Malaysia Perketat Sistem Pengadaan Militer Pasca Isu Korupsi, Tingkatkan Transparansi
Malaysia mengambil langkah tegas membenahi sistem pengadaan militer Angkatan Tentera Malaysia setelah isu korupsi. Perbaikan ini bertujuan meningkatkan transparansi dan akuntabilitas.
Otoritas Malaysia mulai membenahi sistem pengadaan aset militer Angkatan Tentera Malaysia (ATM). Langkah ini diambil menyusul pembekuan dana pengadaan akibat kasus dugaan korupsi yang melibatkan mantan petinggi militer.
Menteri Pertahanan Malaysia (Mindef) Mohamed Khaled Nordin menyatakan kementeriannya akan menerapkan sejumlah perbaikan dalam sistem pengadaan aset militer. Langkah-langkah baru tersebut disepakati setelah dilakukan diskusi dengan Kementerian Keuangan Malaysia.
Sebelumnya, pada 16 Januari, Perdana Menteri Malaysia Anwar Ibrahim mengarahkan agar seluruh keputusan pengadaan aset militer dibekukan sementara. Pembekuan itu dilakukan menyusul kontroversi dugaan korupsi dan penyalahgunaan kekuasaan oleh sejumlah mantan pemimpin tinggi angkatan bersenjata Malaysia.
Peningkatan Transparansi dalam Komite Pengadaan
Khaled mengatakan komite pengadaan di masa mendatang harus mencakup perwakilan dari seluruh matra, bukan hanya satu cabang. Ini bertujuan guna meningkatkan transparansi serta memastikan adanya pengawasan dan keseimbangan yang memadai.
Sebagai contoh, jika pengadaan dilakukan oleh Angkatan Laut Kerajaan Malaysia, komite tersebut juga harus menyertakan perwakilan dari angkatan lain seperti Angkatan Darat atau Angkatan Udara. Pendekatan ini diharapkan dapat mengurangi potensi konflik kepentingan.

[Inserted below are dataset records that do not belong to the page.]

Record Answers := mkAnswers {
  (** whether the pod can be read *)
  an_PodExists : string → bool;
  (** the running pods of the runtimes and the random number, for each of the two choices *)
  an_grpcPods : result error (list Pod);
  an_grpcIntn : nat → nat;
  an_restPods : result error (list Pod);
  an_restIntn : nat → nat;
  (** whether a process still runs after two seconds, and whether it can be killed *)
  an_Survives : pid → bool;
  an_Kill : pid → bool;
  (** the gRPC dial: an error, or the connection is made *)
  an_Dial : string → ModelServingConnectionType → option error;
  (** whether the key pair is valid *)
  an_X509KeyPair : option string → option string → bool
}.

(** ** State and failure *)

Definition sess (A : Type) : Type := World → World * exec A.

#[export] Instance sess_ret : MRet sess := λ A a w, (w, Ret a).
#[export] Instance sess_bind : MBind sess := λ A B f m w,
  let '(w', r) := m w in match r with Ret a => f a w' | Panic => (w', Panic) end.

Definition get_client : sess FVTClient := λ w, (w, Ret (ws_client w)).
Definition check {A} (e : exec A) : sess A := λ w, (w, e).

Definition with_client (f : FVTClient → FVTClient) : sess () := λ w,
  (mkSession (f (ws_client w)) (ws_heap w) (ws_running w) (ws_open w) (ws_next w), Ret tt).

Definition set_grpc (p : option pfloc) (c : option conn) (f : FVTClient) : FVTClient :=
  mkFVTClient (fc_namespace f) (fc_serviceName f) (fc_controllerNamespace f) (fc_grpcPort f) p c
    (fc_restPort f) (fc_restPortForward f) (fc_restConn f) (fc_certGenerator f).

Definition set_rest (p : option pfloc) (c : option ModelServingConnectionType) (f : FVTClient)
  : FVTClient :=
  mkFVTClient (fc_namespace f) (fc_serviceName f) (fc_controllerNamespace f) (fc_grpcPort f)
    (fc_grpcPortForward f) (fc_grpcConn f) (fc_restPort f) p c (fc_certGenerator f).

(** ** Port forwards *)

Definition load_pf (l : pfloc) : sess ModelMeshPortForward := λ w, (w, deref (ws_heap w !! l)).

Definition set_pf_state (cmd : option pid) (don : option bool) (pf : ModelMeshPortForward)
  : ModelMeshPortForward := mkPortForward cmd (pf_cmdArgs pf) don (pf_podName pf).
Lemma keras_verdict_witness :
  ExpectSuccessfulInference_kerasMnist exampleClient
    (λ _ _, Ok (Some (mkModelInferResponse "keras-mnist__isvc" [] [rawContent fives]))) "keras-mnist"
    = Ret tt ↔ firstMaximum fives 5.
Proof.
  apply (keras_verdict _ 0 _ "keras-mnist"
    (mkModelInferResponse "keras-mnist__isvc" [] [rawContent fives]) fives []);
    [reflexivity|reflexivity|reflexivity|reflexivity|reflexivity|].
  repeat constructor; discriminate.
Defined.

(** The checks on concrete answers, a test that sends its body over REST included *)
Example keras_passes :
  ExpectSuccessfulInference_kerasMnist exampleClient
    (λ _ _, Ok (Some (mkModelInferResponse "keras-mnist" [] [rawContent fives]))) "keras-mnist" = Ret tt.
Proof. vm_compute. reflexivity. Qed.

Example close_to_zero :
  (closeToZero <$> [float64 4 100; float64 (-4) 100; float64 5 100; S754_nan])
  = [true; true; false; false].
Proof. vm_compute. reflexivity. Qed.

Example rest_body : Marshal (restBody [1; 2]%Z [16; 0]%Z) =
  "{" +:+ quote +:+ "inputs" +:+ quote +:+ ":[{" +:+ quote +:+ "data" +:+ quote +:+ ":[16,0]," +:+
  quote +:+ "datatype" +:+ quote +:+ ":" +:+ quote +:+ "FP32" +:+ quote +:+ "," +:+
  quote +:+ "name" +:+ quote +:+ ":" +:+ quote +:+ "predict" +:+ quote +:+ "," +:+
  quote +:+ "shape" +:+ quote +:+ ":[1,2]}]}".
Proof. vm_compute. reflexivity. Qed.
Lemma mantissa_range x : 0 < x ->
  let e := (Py.exponent x - 52)%Z in
  2 ^ 52 <= x / 2 ^ e < 2 ^ 53.
Proof.
  intros Hx e. destruct (exponent_spec x Hx) as [H1 H2].
  pose proof (pow2_pos e) as He.
  assert (Hlo : 2 ^ Py.exponent x == 2 ^ 52 * 2 ^ e).
  { rewrite <- pow2_plus. unfold e. replace (52 + (Py.exponent x - 52))%Z with (Py.exponent x) by lia.
    reflexivity. }
  assert (Hhi : 2 ^ (Py.exponent x + 1) == 2 ^ 53 * 2 ^ e).
  { rewrite <- pow2_plus. unfold e.
    replace (53 + (Py.exponent x - 52))%Z with (Py.exponent x + 1)%Z by lia. reflexivity. }
  split.
  - apply Qle_shift_div_l; [exact He|]. rewrite <- Hlo. exact H1.
  - apply Qlt_shift_div_r; [exact He|]. rewrite <- Hhi. exact H2.
Qed.

Lemma mantissa_rounded x : 0 < x ->
  let e := (Py.exponent x - 52)%Z in
  (2 ^ 52 <= Py.round_half_even (x / 2 ^ e) <= 2 ^ 53)%Z.
Proof.
  intros Hx e. destruct (mantissa_range x Hx) as [H1 H2]. fold e in H1, H2.
  split.
  - rewrite <- (rhe_Z (2 ^ 52)). apply rhe_monotone. exact H1.
  - rewrite <- (rhe_Z (2 ^ 53)). apply rhe_monotone. apply Qlt_le_weak. exact H2.
Qed.

Lemma fl_pos_range x : 0 < x ->
  let e := (Py.exponent x - 52)%Z in
  2 ^ 52 * 2 ^ e <= Py.fl_pos x <= 2 ^ 53 * 2 ^ e.
Proof.
  intros Hx e. destruct (mantissa_rounded x Hx) as [H1 H2]. fold e in H1, H2.
  pose proof (pow2_pos e) as He. unfold Py.fl_pos. fold e.
  split; (apply Qmult_le_compat_r; [|lra]).
  - change (2 ^ 52) with (inject_Z (2 ^ 52)). rewrite <- Zle_Qle. exact H1.
  - change (2 ^ 53) with (inject_Z (2 ^ 53)). rewrite <- Zle_Qle. exact H2.
Qed.

Lemma fl_pos_positive x : 0 < x -> 0 < Py.fl_pos x.
Proof.
  intro Hx. destruct (fl_pos_range x Hx) as [H _].
  pose proof (pow2_pos (Py.exponent x - 52)).
  assert (0 < 2 ^ 52 * 2 ^ (Py.exponent x - 52)) by (apply Qmult_lt_0_compat; [reflexivity | assumption]).
  lra.
Qed.

(** The rounding error is at most half a unit in the last place, which
    is at most [Py.unit_roundoff] times the value. *)
Lemma fl_pos_error x : 0 < x ->
  x * (1 - Py.unit_roundoff) <= Py.fl_pos x <= x * (1 + Py.unit_roundoff).
Proof.
  intro Hx. set (e := (Py.exponent x - 52)%Z).
  destruct (mantissa_range x Hx) as [H1 _]. fold e in H1.
  pose proof (rhe_error (x / 2 ^ e)) as Hr.
  pose proof (pow2_pos e) as He.
  unfold Py.fl_pos. fold e.
  set (m := x / 2 ^ e) in *. set (M := inject_Z (Py.round_half_even m)) in *.
  assert (Hx' : x == m * 2 ^ e) by (unfold m; field; lra).
  assert (Hu : (1 # 2) <= m * Py.unit_roundoff).
  { assert (2 ^ 52 * Py.unit_roundoff <= m * Py.unit_roundoff) by (apply Qmult_le_compat_r; [exact H1 | discriminate]).
    assert (2 ^ 52 * Py.unit_roundoff == 1 # 2) by reflexivity. lra. }
  split.
  - setoid_replace (x * (1 - Py.unit_roundoff)) with ((m - m * Py.unit_roundoff) * 2 ^ e) by (rewrite Hx'; ring).
    apply Qmult_le_compat_r; lra.
  - setoid_replace (x * (1 + Py.unit_roundoff)) with ((m + m * Py.unit_roundoff) * 2 ^ e) by (rewrite Hx'; ring).
    apply Qmult_le_compat_r; lra.
Qed.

Langkah ini diharapkan dapat meminimalkan potensi penyalahgunaan wewenang. Selain itu, kebijakan ini juga akan menciptakan proses pengadaan yang lebih akuntabel dan adil bagi semua pihak.

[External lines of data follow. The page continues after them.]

(** * HeatMap: the drill-down site map of [heatmap.py]

    The script has two halves.  The Python half cleans the site list,
    counts sites per region and per province, and lays out the folium
    elements (count markers, polygons, one heat/marker bundle per
    province).  The JavaScript half, emitted as a template, is the click
    logic that attaches and detaches those elements on the Leaflet map.

    Both halves are embedded here as executable definitions: data frames
    as lists of records, Python dicts and the Leaflet layer registry as
    [gmap]/[gset], the JavaScript handlers as functions on an explicit
    browser state in an exception monad. *)

From Stdlib Require Import ZArith QArith String.
From stdpp Require Import gmap strings list sorting fin_maps pretty.

Open Scope string_scope.
Set Warnings "-clear-no-such-hyp".

(** ** Settings and mappings *)

Definition CODE_TO_NAME : gmap string string :=
  list_to_map
    [ ("AB", "Alberta");
      ("BC", "British Columbia");
      ("MB", "Manitoba");
      ("NB", "New Brunswick");
      ("NL", "Newfoundland and Labrador");
      ("NS", "Nova Scotia");
      ("NT", "Northwest Territories");
      ("NU", "Nunavut");
      ("ON", "Ontario");
      ("PE", "Prince Edward Island");
      ("QC", "Quebec");
      ("SK", "Saskatchewan");
      ("YK", "Yukon") ].
(** A read under a name that [Object.prototype] does not have finds the
    own property or nothing. *)
Lemma Object_get_own {A} (o : gmap string A) (key : string) :
  key ∉ Object_prototype → Object_get o key = Val <$> o !! key.
Proof.
  intros Hk. unfold Object_get. destruct (o !! key); [done|].
  by rewrite bool_decide_eq_false_2.
Qed.

Lemma Object_get_Val {A} (o : gmap string A) (key : string) (a : A) :
  Object_get o key = Some (Val a) ↔ o !! key = Some a.
Proof.
  unfold Object_get. destruct (o !! key); [naive_solver|].
  case_bool_decide; naive_solver.
Qed.

Lemma truthy_read_own (o : gmap string string) (key : string) :
  key ∉ Object_prototype →
  truthy_read (Object_get o key) = Js.truthy_opt (o !! key).
Proof. intros Hk. rewrite Object_get_own by done. by destruct (o !! key). Qed.

Lemma resolveAgent_plain (config : FileServiceConfig) (copied : CopiedConfig) (w : World) :
  match agent config with
  | Some a => Js.startsWith "$" a = false
  | None => True
  end →
  resolveAgent config copied w = (Ok copied, w).
Proof.
  unfold resolveAgent. destruct (agent config) as [a|]; [|done].
  intros ->. by rewrite andb_false_r.
Qed.

Lemma hasProfile_true (config : FileServiceConfig) :
  hasProfile config = true ↔ ∃ ps, profiles config = Some ps ∧ ps ≠ ∅.
Proof.
  unfold hasProfile, Object_keys. split.
  - destruct (profiles config) as [ps|]; [|done]. intros Hl.
    exists ps. split; [done|]. intros ->. by rewrite map_to_list_empty in Hl.
  - intros (ps & -> & Hne). rewrite length_fmap.
    apply Nat.ltb_lt. destruct (map_to_list ps) eqn:Hl; [|simpl; lia].
    by apply map_to_list_empty_iff in Hl.
Qed.

Lemma applyProfile_eq (config : FileServiceConfig) (copied : CopiedConfig) (w : World) :
  applyProfile config copied w =
  if hasProfile config && Js.truthy_opt (state_profile w) then
    let name := default EmptyString (state_profile w) in
    match appliedProfile config w with
    | Some profile => (Ok (Object_assign copied profile), log_line ("Using profile: " +:+ name) w)
    | None =>
        if bool_decide (name ∈ Object_prototype)
        then (Ok copied, log_line ("Using profile: " +:+ name) w)
        else (Throw (Error (unknownProfileMessage name)), log_line ("Using profile: " +:+ name) w)
    end
  else (Ok copied, w).
Proof.
  unfold applyProfile, appliedProfile, Object_get. run_M.
  destruct (hasProfile config && Js.truthy_opt (state_profile w)); [|done].
  destruct (default ∅ (profiles config) !! default EmptyString (state_profile w));
    [done|].
  by case_bool_decide.
Qed.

Tender Internasional Terbuka dan Pengawasan Kementerian Keuangan
Pengadaan peralatan dari luar negeri harus terlebih dahulu melalui tender internasional terbuka. Kebijakan ini diterapkan untuk menghindari keterlibatan agen yang dapat meningkatkan biaya secara tidak wajar.

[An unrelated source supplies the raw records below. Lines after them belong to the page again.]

(** C4. The decoded text is classified by its prefix, the tests being made
    in the order WIFI:, http, tel:, mailto: and only the first that holds
    being acted on: a WiFi payload goes to [parse_wifi_qr], which prints
    the structured display of the decoded dictionary; otherwise http tags
    a URL (so httpfoo is a URL), otherwise tel: tags a phone number,
    otherwise mailto: tags an email, otherwise nothing is printed. *)
Theorem classify_by_prefix (decoded_text : string) :
  (startswith "WIFI:" decoded_text = true ->
   classify decoded_text = parse_wifi_qr decoded_text /\
   exists d,
     wifi_info_of decoded_text = Some d /\
     printed_in (trace_of (classify decoded_text))
     = [LWifiDetected;
        LShowSsid (default "N/A" (d !! "S"));
        LShowPassword (default "N/A" (d !! "P"));
        LShowSecurity (default "N/A" (d !! "T"));
        LShowHidden (default "false" (d !! "H"))]) /\
  (startswith "WIFI:" decoded_text = false ->
   startswith "http" decoded_text = true ->
   classify decoded_text = print LUrlDetected) /\
  (startswith "WIFI:" decoded_text = false ->
   startswith "http" decoded_text = false ->
   startswith "tel:" decoded_text = true ->
   classify decoded_text = print LPhoneDetected) /\
  (startswith "WIFI:" decoded_text = false ->
   startswith "http" decoded_text = false ->
   startswith "tel:" decoded_text = false ->
   startswith "mailto:" decoded_text = true ->
   classify decoded_text = print LEmailDetected) /\
  (startswith "WIFI:" decoded_text = false ->
   startswith "http" decoded_text = false ->
   startswith "tel:" decoded_text = false ->
   startswith "mailto:" decoded_text = false ->
   classify decoded_text = ret tt) /\
  classify "httpfoo" = print LUrlDetected.
Proof.
  unfold classify. repeat split.
  - now rewrite H.
  - rewrite H. destruct (parse_wifi_qr_display decoded_text) as (d & Hd & ->).
    exists d. split; [exact Hd | reflexivity].
  - intros -> ->. reflexivity.
  - intros -> -> ->. reflexivity.
  - intros -> -> -> ->. reflexivity.
  - intros -> -> -> ->. reflexivity.
Qed.
(** A segment between two slashes is matched when it is the word and
    digits. *)
Lemma match_segment_between (s r : str) :
  no_slash s = true ->
  match_segment w ("/"%char :: s ++ "/"%char :: r)
  = if word_digits w s then Some r else None.
Proof.
  intros Hs. unfold match_segment, word_digits.
  change (is_slash "/"%char) with true. cbv iota.
  rewrite strip_prefix_of_slash.
  destruct (strip_prefix_of w s) as [s2|] eqn:E; [|reflexivity].
  apply strip_prefix_of_inv in E. subst s.
  rewrite no_slash_app in Hs. apply andb_true_iff in Hs as [_ Hs].
  destruct s2 as [|d ds]; [reflexivity|]. simpl.
  simpl in Hs. apply andb_true_iff in Hs as [_ Hs].
  destruct (is_digit d); [|reflexivity]. simpl.
  apply skip_digits_slash, Hs.
Qed.

(** The last segment has no slash after it. *)
Lemma match_segment_last (s : str) :
  no_slash s = true -> match_segment w ("/"%char :: s) = None.
Proof.
  intros Hs. unfold match_segment.
  change (is_slash "/"%char) with true. cbv iota.
  destruct (strip_prefix_of w s) as [[|d t2]|] eqn:E; try reflexivity.
  apply strip_prefix_of_inv in E. subst s.
  rewrite no_slash_app in Hs. apply andb_true_iff in Hs as [_ Hs].
  simpl in Hs. apply andb_true_iff in Hs as [_ Hs].
  destruct (is_digit d); [|reflexivity].
  apply skip_digits_no_slash, Hs.
Qed.

Lemma sub_prefix (s y : str) :
  no_slash s = true -> sub_segment w (s ++ y) = s ++ sub_segment w y.
Proof.
  induction s as [|c s IH]; [reflexivity|]. simpl.
  rewrite andb_true_iff, negb_true_iff. intros [Hc Hs].
  unfold sub_segment. rewrite re_sub_skip by (apply match_segment_other, Hc).
  f_equal. apply IH, Hs.
Qed.

Lemma sub_no_slash (s : str) : no_slash s = true -> sub_segment w s = s.
Proof.
  intros Hs. rewrite <- (app_nil_r s) at 1.
  rewrite sub_prefix by exact Hs.
  unfold sub_segment. rewrite re_sub_nil by apply match_segment_shrinks.
  apply app_nil_r.
Qed.
(** * A shallow embedding of the Thue interpreter [thue.py]

    The interpreter rewrites a working string with rules [lhs ::= rhs],
    choosing a rule and an occurrence at random, until no rule applies.
    This development embeds the engine ([applicable_rules],
    [find_occurences], [apply], [execute]) and the rulebase loader
    ([read_rulebase]) and proves the properties stated for them.

    Conventions.
    - A Python [str] is a [list ascii]; [len] is [Z.of_nat (length _)].
    - Python integers are [Z]; [str.find] answers [-1] when the substring
      is absent, exactly as in Python.
    - The process state (standard input, standard output, the random
      source) is threaded explicitly through a small state-and-error monad.
    - [while] loops take a fuel argument; running out of fuel is a result
      of its own ([OutOfFuel]), distinct from every Python exception. *)

From Stdlib Require Import List Ascii ZArith Lia Bool Arith.
From Stdlib Require String DecimalString.
Import ListNotations String.StringSyntax.

Open Scope Z_scope.

(** ** Strings *)

Definition str := list ascii.

(** String literals of the source. *)
Definition lit (s : String.string) : str := String.list_ascii_of_string s.
Arguments lit s%_string_scope.

Definition len (s : str) : Z := Z.of_nat (length s).

Definition str_eqb (a b : str) : bool :=
  if list_eq_dec ascii_dec a b then true else false.

(** [s.startswith(prefix)], the test [str.find] performs at each offset. *)
Fixpoint startswith (s prefix : str) {struct prefix} : bool :=
  match prefix, s with
  | [], _ => true
  | _ :: _, [] => false
  | c :: prefix', d :: s' => Ascii.eqb c d && startswith s' prefix'
  end.

(** [s.find(sub)]: the lowest index at which [sub] occurs in [s], or [-1]. *)
Fixpoint find (s sub : str) : Z :=
  if startswith s sub then 0
  else match s with
       | [] => -1
       | _ :: s' => let i := find s' sub in
                    if i =? -1 then -1 else i + 1
       end.

(** Python slice bounds: a negative bound counts from the end, and every
    bound is clamped to [0 .. len]. *)
Definition slice_bound (n : nat) (i : Z) : nat :=
  if i <? 0 then Z.to_nat (Z.max 0 (i + Z.of_nat n))
  else Z.to_nat (Z.min i (Z.of_nat n)).
(** * Pneumonia-detection-using-XAI: the X-ray pixel filter and the
      view state of [XRayProcessor]

    A shallow embedding of the algorithmic parts of the React component
    [XRayProcessor]:

    - the arithmetic of JavaScript Numbers that the code uses (binary64
      rounding, [Math.min], [Math.max], [Math.floor]) and the store
      conversion of a [Uint8ClampedArray];
    - the loop of [applyXRayEffect] over [imageData.data], index by index
      and updating the array in place;
    - the canvas objects that [applyXRayEffect] allocates, as a store;
    - the mock confidence [Math.floor(Math.random() * 40) + 60], which
      [AdvancedXRayProcessor] computes by the same expression;
    - the state of the component and its handlers as a labelled step
      relation, one step per callback that the event loop runs;

    and of what stands beside it in the repository:

    - the state, the handlers and the mock values of
      [AdvancedXRayProcessor], as a step relation of the same kind;
    - the table, the sort and [getBestModel] of [ModelComparison];
    - the quick start script, with its polling loop. *)

From Stdlib Require Import ZArith QArith Qround Qabs Qpower Lia Lqa List String Sorted.
From stdpp Require Import base option list gmap.

Local Open Scope Z_scope.

(** ** JavaScript Numbers *)

Module JS.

Menurut Khaled, Kementerian Keuangan juga telah menetapkan syarat yang mewajibkan perwakilan dari Kementerian Dalam Negeri duduk di dewan tender. Aturan ini berlaku khusus untuk pengadaan besar yang melibatkan Kementerian Pertahanan.
Aturan baru ini bertujuan untuk memperkuat mekanisme pengawasan. Dengan demikian, penggunaan anggaran negara dapat lebih efisien dan bertanggung jawab.
Kesiapan Operasional ATM Tetap Terjaga
Khaled memastikan bahwa pembekuan dana tersebut tidak memengaruhi kesiapan operasional Angkatan Tentera Malaysia. Hal ini karena pembekuan tidak mencakup kebutuhan operasional harian yang bersifat kritis.
Barang-barang yang dikecualikan antara lain persediaan makanan bagi personel yang bertugas dalam operasi. Logistik penting seperti bahan bakar kendaraan dan suku cadang juga termasuk dalam pengecualian.
Pengecualian ini menjamin bahwa pasukan tetap dapat menjalankan tugas-tugas penting mereka. Pasokan esensial untuk operasi lapangan tetap terpenuhi tanpa hambatan berarti.